The Battle of Badajoz was one of the first major engagements of the Spanish Civil War, resulting in a tactical and strategic Nationalist victory, however at a significant cost in time and troops. After several days of shelling and bombardment, Nationalists stormed the fortified border city of Badajoz on August 14, 1936, cutting off the Spanish Republic from neighbouring Portugal and linking the northern and southern zones of Nationalist control (although actual contact with General Emilio Mola's northern troops was not established until September 8).

==Strategic situation==

Republican (red) and Nationalist (blue) controlled areas, September 1936. Green areas represent the Nationalist territorial gains since the beginning of the war.

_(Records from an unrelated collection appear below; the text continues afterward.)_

(* ===== verification/Vfs.v ===== *)
(** * The virtual file system

    [lib/vfs/src/inode.rs], [file.rs] and [lib.rs]: the [Inode] trait, the
    inode-based [File], the [FileHandle] of a file descriptor and the [Vfs]
    manager. [W] is the world the objects behind [Arc] and [Box] share. The
    locks of [Vfs] are taken and released within one method, in the order of
    the code; a method runs to its end before the next one starts. *)

From S2P Require Import Prelude Bytes Text BlockDev HalFs VfsPath.

(** ** Inodes *)

Inductive InodeType := It_File | It_Directory | It_Symlink | It_BlockDevice | It_CharDevice | It_Socket.

#[global] Instance InodeType_eq_dec : EqDecision InodeType.
Proof. solve_decision. Defined.

Record Metadata := {
  md_inode_num : Z;
  md_size : Z;
  md_typ : InodeType;
  md_permissions : Z;
  md_created : Z;
  md_modified : Z;
  md_accessed : Z;
  md_links : Z;
}.

Record DirectoryEntry := { de_name : rstring; de_inode_num : Z; de_typ : InodeType }.

(** [metadata] returns no [Result]; [lookup] makes a new [Arc<dyn Inode>]. *)
Class Inode (W I : Type) := {
  metadata : I → st W FsError Metadata;
  lookup : I → rstring → st W FsError I;
  readlink : I → st W FsError rstring;
  read_at : I → Z → list Z → st W FsError (Z * list Z);
  write_at : I → Z → list Z → st W FsError Z;
  readdir : I → st W FsError (list DirectoryEntry);
  inode_type : I → InodeType;
}.

(** [FsError::from(IoError)] *)
Definition FsError_from_IoError (e : IoError) : FsError := Fs_IoError.

Record FsStat := { fss_total_blocks : Z; fss_free_blocks : Z; fss_block_size : Z }.

(** ** Open flags *)

Definition OpenFlags := Z.
Definition READ : OpenFlags := 1.
Definition WRITE : OpenFlags := 2.
Definition CREATE : OpenFlags := 4.
Definition APPEND : OpenFlags := 8.
Definition TRUNC : OpenFlags := 16.

(** [bitflags]' [contains] *)
Definition contains (flags other : OpenFlags) : bool := Z.land flags other =? other.

(** ** Files over an inode *)

Section file.
Context {W I : Type} `{!Inode W I}.

Record File := { f_inode : I; f_flags : OpenFlags; f_offset : Z }.

Definition File_new (inode : I) (flags : OpenFlags) : File :=
  {| f_inode := inode; f_flags := flags; f_offset := 0 |}.

Definition set_offset (f : File) (offset : Z) : File :=
  {| f_inode := f_inode f; f_flags := f_flags f; f_offset := offset |}.

(** A method of the inode, from a method of the file. *)
Definition on_world {A} (m : st W FsError A) : st (W * File) FsError A :=
  λ '(w, f), let '(w', r) := m w in ((w', f), r).
Definition get_file : st (W * File) FsError File := λ '(w, f), ((w, f), Ok f).
Definition put_file (f : File) : st (W * File) FsError () := λ '(w, _), ((w, f), Ok ()).

Definition File_read (buf : list Z) : st (W * File) FsError (Z * list Z) :=
  self ← get_file;
  if negb (contains (f_flags self) READ) then fail Fs_PermissionDenied else
  '(bytes, buf) ← on_world (read_at (f_inode self) (f_offset self) buf);
  put_file (set_offset self (f_offset self +w bytes));;
  mret (bytes, buf).

Definition File_write (buf : list Z) : st (W * File) FsError Z :=
  self ← get_file;
  if negb (contains (f_flags self) WRITE) then fail Fs_PermissionDenied else
  (if contains (f_flags self) APPEND
   then md ← on_world (metadata (f_inode self)); put_file (set_offset self (md_size md))
   else mret ());;
  self ← get_file;
  bytes ← on_world (write_at (f_inode self) (f_offset self) buf);
  put_file (set_offset self (f_offset self +w bytes));;
  mret bytes.

Definition File_seek (pos : Z) : st (W * File) FsError () :=
  self ← get_file; put_file (set_offset self pos).

Definition File_metadata : st (W * File) FsError Metadata :=
  self ← get_file; on_world (metadata (f_inode self)).
End file.
Arguments File I : clear implicits.

(** ** The manager *)

Section vfs.
Context {W FS FL : Type} `{!HalFs.File W FL, !FileSystem W FS FL}.

(** [FileHandle] *)
Record FileHandle := { inner : FL }.

Definition FileHandle_read (buf : list Z) : st (W * FileHandle) IoError (Z * list Z) := λ '(w, h),
  let '((w', f), r) := read buf (w, inner h) in ((w', {| inner := f |}), r).

(** Writing is not implemented: the handle refuses. *)
Definition FileHandle_write (buf : list Z) : st (W * FileHandle) IoError Z := fail Io_Other.

Record Vfs := {
  mount_table : MountTable FS;
  fd_table : gmap Z FileHandle;
  next_fd : Z;
}.

Definition Vfs_new : Vfs :=
  {| mount_table := MountTable_new; fd_table := ∅; next_fd := 0 |}.

Definition Vfs_mount (fs : FS) (mount_point : Path) : st (W * Vfs) FsError () := λ '(w, v),
  let '(mt, r) := MountTable_mount fs mount_point (mount_table v) in
  ((w, {| mount_table := mt; fd_table := fd_table v; next_fd := next_fd v |}), r).

Definition find_fs_for_path (v : Vfs) (p : Path) : outcome FsError FS := find_mount (mount_table v) p.

Definition alloc_fd (v : Vfs) : Vfs * Z :=
  ({| mount_table := mount_table v; fd_table := fd_table v; next_fd := wrap 64 (next_fd v + 1) |},
   next_fd v).

Definition insert_fd (v : Vfs) (fd : Z) (h : FileHandle) : Vfs :=
  {| mount_table := mount_table v; fd_table := <[fd := h]> (fd_table v); next_fd := next_fd v |}.

Definition Vfs_open (path : rstring) (flags : OpenFlags) : st (W * Vfs) FsError Z := λ '(w, v),
  match (p ← Path_new path; fs ← find_fs_for_path v p; mret (p, fs)) with
  | Ok (p, fs) =>
      match st_map_err (λ _, Fs_NotFound) (fs_open fs (to_string p)) w with
      | (w', Ok file) =>
          let '(v', fd) := alloc_fd v in
          ((w', insert_fd v' fd {| inner := file |}), Ok fd)
      | (w', Err e) => ((w', v), Err e)
      | (w', Panic) => ((w', v), Panic)
      | (w', Diverge) => ((w', v), Diverge)
      end
  | Err e => ((w, v), Err e)
  | Panic => ((w, v), Panic)
  | Diverge => ((w, v), Diverge)
  end.

(** [table.get_mut(&fd).ok_or(BadFd)?] and a method on the handle. *)
Definition with_fd {A} (fd : Z) (m : st (W * FileHandle) IoError A) : st (W * Vfs) FsError A :=
  λ '(w, v),
  match fd_table v !! fd with
  | None => ((w, v), Err Fs_BadFd)
  | Some h => let '((w', h'), r) := m (w, h) in
      ((w', insert_fd v fd h'), map_err FsError_from_IoError r)
  end.

Definition Vfs_read (fd : Z) (buf : list Z) : st (W * Vfs) FsError (Z * list Z) :=
  with_fd fd (FileHandle_read buf).

Definition Vfs_write (fd : Z) (buf : list Z) : st (W * Vfs) FsError Z :=
  with_fd fd (FileHandle_write buf).

Definition Vfs_close (fd : Z) : st (W * Vfs) FsError () := λ '(w, v),
  match fd_table v !! fd with
  | None => ((w, v), Err Fs_BadFd)
  | Some _ =>
      ((w, {| mount_table := mount_table v; fd_table := delete fd (fd_table v);
              next_fd := next_fd v |}), Ok ())
  end.
End vfs.
Arguments FileHandle FL : clear implicits.
Arguments Vfs FS FL : clear implicits.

The Spanish Civil War had begun on July 18, 1936, after a half-failed coup d'état: the rebels had not managed to take power, but the Republic could not crush them either. This left rebel forces in control of only approximately a third of the country. José Sanjurjo died in a plane crash on the 20th of July, only three days into the war. Emilio Mola had control of the North, while Francisco Franco took care of the Moroccan part. His first move had been to get German and Italian air support to transport almost 10,000 regular troops of the Spanish Army of Africa to southern Spain across the Straits of Gibraltar. German and Italian planes, painted as Spanish, airlifted most of them, and ensured that the Republican Navy did not cross the way of the Nationalist fleet transporting the remaining and the heaviest gear. By August 1, General Franco was able to order a sweep north to link up his forces assembled at Seville with General Mola's distant forces.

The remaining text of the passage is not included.